*Problem to solve:*
Only the lines below, from the one with "normalizedRef : option jsstring;" through the one with "let githubTree := parseGitHubTreeUrl", are to be written out, exactly.

--- Data supplied ---

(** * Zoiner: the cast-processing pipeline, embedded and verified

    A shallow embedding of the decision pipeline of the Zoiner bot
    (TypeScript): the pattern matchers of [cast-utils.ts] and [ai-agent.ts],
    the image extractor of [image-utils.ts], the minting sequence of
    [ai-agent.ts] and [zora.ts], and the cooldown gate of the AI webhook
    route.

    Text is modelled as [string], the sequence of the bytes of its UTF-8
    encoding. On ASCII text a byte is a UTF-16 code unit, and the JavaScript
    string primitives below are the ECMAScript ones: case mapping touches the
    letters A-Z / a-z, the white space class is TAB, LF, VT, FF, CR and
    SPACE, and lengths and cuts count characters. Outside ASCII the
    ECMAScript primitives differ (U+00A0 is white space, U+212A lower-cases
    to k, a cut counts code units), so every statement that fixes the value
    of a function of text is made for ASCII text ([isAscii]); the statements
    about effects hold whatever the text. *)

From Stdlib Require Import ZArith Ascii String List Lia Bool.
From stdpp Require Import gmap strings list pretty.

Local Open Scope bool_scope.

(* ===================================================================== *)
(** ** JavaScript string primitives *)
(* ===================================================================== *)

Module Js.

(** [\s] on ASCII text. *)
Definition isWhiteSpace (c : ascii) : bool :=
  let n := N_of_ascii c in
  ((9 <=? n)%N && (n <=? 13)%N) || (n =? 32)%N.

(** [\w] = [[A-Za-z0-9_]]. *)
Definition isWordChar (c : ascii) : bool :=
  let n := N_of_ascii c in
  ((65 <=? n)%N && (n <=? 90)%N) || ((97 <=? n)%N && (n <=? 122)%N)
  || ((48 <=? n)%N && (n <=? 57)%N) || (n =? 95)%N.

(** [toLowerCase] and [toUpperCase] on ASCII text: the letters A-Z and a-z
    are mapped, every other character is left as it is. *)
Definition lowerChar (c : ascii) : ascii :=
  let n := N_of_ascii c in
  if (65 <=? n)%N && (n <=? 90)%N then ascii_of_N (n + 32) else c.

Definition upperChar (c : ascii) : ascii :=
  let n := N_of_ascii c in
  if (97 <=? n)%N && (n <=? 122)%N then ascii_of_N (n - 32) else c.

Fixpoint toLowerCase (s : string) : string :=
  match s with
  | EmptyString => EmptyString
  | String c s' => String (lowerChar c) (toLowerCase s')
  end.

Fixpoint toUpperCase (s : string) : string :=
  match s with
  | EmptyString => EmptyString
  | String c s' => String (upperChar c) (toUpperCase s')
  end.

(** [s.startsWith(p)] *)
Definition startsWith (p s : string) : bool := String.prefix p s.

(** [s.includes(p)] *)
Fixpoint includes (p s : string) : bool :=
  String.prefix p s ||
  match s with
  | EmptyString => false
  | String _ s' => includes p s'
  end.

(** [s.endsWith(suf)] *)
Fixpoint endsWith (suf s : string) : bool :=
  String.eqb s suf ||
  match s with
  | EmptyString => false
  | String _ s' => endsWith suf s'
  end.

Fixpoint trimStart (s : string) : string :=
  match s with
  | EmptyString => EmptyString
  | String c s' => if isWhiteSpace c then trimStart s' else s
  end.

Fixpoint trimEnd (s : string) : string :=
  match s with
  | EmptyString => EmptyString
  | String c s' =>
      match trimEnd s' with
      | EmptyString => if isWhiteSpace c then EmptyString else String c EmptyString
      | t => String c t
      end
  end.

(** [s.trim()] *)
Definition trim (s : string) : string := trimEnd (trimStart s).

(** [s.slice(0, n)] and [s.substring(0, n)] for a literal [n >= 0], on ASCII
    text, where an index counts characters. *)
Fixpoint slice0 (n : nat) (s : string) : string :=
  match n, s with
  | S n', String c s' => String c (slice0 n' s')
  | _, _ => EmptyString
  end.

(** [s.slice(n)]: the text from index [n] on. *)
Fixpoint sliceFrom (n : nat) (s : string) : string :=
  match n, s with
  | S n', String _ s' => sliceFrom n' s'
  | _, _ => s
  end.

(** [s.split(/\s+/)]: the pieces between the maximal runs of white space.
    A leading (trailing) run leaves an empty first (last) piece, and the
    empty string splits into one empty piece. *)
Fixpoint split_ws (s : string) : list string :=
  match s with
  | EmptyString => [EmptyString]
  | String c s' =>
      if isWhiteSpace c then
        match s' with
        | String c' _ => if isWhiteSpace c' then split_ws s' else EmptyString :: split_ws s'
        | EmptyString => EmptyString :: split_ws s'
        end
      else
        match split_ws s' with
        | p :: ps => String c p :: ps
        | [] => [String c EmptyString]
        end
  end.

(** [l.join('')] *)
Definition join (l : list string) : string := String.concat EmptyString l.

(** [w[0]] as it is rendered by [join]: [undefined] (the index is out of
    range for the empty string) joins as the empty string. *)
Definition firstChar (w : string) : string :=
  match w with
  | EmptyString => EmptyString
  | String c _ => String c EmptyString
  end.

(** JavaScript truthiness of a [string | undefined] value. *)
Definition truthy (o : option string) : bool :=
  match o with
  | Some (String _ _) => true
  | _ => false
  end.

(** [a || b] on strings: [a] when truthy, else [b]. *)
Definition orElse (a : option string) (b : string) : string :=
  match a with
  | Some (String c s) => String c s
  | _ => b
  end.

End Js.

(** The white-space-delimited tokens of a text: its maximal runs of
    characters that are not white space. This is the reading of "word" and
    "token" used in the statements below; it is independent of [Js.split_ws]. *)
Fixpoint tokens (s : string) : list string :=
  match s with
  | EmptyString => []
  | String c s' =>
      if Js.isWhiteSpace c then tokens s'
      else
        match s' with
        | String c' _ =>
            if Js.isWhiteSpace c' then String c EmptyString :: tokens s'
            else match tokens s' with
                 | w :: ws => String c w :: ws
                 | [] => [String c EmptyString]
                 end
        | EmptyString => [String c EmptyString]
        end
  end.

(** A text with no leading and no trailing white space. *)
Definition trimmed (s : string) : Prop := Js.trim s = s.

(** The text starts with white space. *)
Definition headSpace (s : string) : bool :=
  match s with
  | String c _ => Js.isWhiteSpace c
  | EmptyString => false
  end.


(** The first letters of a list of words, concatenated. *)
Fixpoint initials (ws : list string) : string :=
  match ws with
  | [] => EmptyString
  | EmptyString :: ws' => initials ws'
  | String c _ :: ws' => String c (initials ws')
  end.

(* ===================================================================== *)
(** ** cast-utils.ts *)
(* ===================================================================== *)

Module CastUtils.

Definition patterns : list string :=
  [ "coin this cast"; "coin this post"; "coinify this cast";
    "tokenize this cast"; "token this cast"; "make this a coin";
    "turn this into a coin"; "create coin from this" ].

---
--- Data supplied ---

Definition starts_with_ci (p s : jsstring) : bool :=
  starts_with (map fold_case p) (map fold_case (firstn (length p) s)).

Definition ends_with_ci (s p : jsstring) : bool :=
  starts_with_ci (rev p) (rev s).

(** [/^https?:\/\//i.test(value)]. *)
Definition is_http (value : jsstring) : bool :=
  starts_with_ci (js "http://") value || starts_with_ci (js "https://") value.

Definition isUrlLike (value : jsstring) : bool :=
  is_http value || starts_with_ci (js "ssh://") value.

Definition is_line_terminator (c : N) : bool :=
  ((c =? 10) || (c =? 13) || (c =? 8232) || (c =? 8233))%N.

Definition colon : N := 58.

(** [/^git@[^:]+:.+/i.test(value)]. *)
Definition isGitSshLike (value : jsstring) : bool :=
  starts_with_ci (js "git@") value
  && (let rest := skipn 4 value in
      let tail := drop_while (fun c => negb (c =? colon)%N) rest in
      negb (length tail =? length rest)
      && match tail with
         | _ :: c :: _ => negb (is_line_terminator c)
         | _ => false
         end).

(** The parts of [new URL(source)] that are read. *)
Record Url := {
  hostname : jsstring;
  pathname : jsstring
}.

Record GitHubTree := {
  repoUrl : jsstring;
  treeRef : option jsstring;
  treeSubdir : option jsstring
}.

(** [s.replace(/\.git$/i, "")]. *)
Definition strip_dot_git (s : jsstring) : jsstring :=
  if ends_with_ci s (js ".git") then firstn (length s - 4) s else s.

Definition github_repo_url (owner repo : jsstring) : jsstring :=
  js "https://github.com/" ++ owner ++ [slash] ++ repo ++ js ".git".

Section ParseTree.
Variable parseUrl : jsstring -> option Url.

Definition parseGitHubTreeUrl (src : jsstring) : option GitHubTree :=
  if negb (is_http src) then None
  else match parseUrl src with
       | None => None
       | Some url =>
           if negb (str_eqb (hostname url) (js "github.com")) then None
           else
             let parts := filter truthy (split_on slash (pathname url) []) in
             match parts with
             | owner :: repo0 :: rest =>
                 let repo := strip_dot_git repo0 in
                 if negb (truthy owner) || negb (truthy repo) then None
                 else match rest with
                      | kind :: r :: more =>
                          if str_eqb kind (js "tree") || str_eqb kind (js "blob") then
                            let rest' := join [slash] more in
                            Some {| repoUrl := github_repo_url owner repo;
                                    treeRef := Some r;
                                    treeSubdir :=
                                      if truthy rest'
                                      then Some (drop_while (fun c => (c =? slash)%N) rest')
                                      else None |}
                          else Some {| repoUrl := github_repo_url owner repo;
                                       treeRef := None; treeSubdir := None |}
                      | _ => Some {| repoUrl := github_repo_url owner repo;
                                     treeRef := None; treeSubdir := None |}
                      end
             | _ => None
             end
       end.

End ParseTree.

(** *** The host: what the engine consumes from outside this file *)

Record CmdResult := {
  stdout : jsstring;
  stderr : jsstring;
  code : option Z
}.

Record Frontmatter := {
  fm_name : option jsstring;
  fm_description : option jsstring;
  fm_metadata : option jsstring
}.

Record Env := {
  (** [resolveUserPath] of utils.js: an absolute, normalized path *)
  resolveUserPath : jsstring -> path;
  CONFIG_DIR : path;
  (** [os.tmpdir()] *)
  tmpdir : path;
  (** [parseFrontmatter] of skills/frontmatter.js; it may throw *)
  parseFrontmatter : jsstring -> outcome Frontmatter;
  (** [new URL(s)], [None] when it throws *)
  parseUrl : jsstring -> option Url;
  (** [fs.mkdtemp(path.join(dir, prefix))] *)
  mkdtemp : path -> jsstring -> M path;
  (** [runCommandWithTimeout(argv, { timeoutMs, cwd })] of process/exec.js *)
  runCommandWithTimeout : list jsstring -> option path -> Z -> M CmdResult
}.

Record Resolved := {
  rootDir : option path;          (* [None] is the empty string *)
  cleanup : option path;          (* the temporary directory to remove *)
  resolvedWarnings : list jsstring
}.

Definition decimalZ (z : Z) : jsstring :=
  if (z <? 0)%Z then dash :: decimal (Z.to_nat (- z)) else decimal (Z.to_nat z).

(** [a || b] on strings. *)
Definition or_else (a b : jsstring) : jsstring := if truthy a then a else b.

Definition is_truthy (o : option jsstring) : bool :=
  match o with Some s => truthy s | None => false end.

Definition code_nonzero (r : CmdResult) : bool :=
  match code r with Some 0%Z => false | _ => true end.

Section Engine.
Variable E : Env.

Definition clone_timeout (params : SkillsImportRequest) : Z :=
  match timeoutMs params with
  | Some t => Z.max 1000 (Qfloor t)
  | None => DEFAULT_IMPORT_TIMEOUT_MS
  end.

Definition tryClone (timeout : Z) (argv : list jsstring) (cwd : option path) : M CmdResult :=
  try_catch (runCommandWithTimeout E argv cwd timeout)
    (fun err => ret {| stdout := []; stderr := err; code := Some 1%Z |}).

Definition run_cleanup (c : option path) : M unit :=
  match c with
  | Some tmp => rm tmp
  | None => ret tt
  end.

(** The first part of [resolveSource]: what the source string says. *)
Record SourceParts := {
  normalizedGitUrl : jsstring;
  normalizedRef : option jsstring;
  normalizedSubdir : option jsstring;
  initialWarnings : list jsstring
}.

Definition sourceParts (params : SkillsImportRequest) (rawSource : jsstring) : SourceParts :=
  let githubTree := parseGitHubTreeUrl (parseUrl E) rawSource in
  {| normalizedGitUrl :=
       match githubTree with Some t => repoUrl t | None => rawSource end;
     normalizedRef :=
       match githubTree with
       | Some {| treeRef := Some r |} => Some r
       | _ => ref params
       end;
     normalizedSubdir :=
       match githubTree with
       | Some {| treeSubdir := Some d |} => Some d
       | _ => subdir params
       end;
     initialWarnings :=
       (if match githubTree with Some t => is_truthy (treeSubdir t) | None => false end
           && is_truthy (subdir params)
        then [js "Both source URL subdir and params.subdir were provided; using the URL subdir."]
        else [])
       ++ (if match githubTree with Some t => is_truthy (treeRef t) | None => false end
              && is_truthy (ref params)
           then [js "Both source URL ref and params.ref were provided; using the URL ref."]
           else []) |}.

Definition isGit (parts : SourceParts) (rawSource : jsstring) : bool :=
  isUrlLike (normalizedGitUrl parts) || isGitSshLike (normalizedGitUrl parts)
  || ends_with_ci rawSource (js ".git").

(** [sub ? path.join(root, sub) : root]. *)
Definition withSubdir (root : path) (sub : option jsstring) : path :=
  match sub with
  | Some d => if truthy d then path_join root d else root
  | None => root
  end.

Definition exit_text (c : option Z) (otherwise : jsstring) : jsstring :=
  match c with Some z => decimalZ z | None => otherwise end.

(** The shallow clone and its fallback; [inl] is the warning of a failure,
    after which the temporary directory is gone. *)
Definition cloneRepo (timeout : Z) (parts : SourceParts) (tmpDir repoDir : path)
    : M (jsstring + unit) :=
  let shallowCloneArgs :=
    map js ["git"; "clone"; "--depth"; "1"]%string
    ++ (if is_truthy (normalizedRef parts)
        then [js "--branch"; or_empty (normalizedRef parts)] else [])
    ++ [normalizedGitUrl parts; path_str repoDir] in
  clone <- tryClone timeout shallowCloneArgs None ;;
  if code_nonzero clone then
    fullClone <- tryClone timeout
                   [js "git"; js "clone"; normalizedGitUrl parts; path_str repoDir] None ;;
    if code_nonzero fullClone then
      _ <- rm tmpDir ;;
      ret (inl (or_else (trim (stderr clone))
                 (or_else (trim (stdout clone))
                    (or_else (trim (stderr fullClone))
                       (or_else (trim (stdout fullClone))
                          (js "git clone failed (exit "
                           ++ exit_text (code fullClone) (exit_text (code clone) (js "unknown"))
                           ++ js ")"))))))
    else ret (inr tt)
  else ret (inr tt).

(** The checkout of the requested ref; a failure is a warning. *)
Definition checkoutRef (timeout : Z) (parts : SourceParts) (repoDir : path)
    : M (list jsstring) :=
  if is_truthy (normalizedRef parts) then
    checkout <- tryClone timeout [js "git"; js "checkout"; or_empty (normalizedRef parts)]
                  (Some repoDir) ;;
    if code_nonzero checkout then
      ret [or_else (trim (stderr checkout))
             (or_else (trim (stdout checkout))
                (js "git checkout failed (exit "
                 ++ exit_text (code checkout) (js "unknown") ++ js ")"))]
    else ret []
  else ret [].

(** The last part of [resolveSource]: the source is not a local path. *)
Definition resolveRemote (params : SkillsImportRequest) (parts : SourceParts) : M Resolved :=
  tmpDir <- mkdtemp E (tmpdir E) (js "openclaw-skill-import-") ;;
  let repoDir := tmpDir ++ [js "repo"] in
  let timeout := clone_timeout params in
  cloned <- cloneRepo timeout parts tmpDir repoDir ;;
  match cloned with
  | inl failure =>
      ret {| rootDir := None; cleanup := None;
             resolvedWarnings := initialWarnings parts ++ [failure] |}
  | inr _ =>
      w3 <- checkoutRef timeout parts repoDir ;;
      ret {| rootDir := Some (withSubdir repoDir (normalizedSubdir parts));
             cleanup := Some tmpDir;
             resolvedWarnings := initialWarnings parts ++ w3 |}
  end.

---

*Answer for this exercise:*
  normalizedRef : option jsstring;
  normalizedSubdir : option jsstring;
  initialWarnings : list jsstring
}.

Definition sourceParts (params : SkillsImportRequest) (rawSource : jsstring) : SourceParts :=
  let githubTree := parseGitHubTreeUrl (parseUrl E) rawSource in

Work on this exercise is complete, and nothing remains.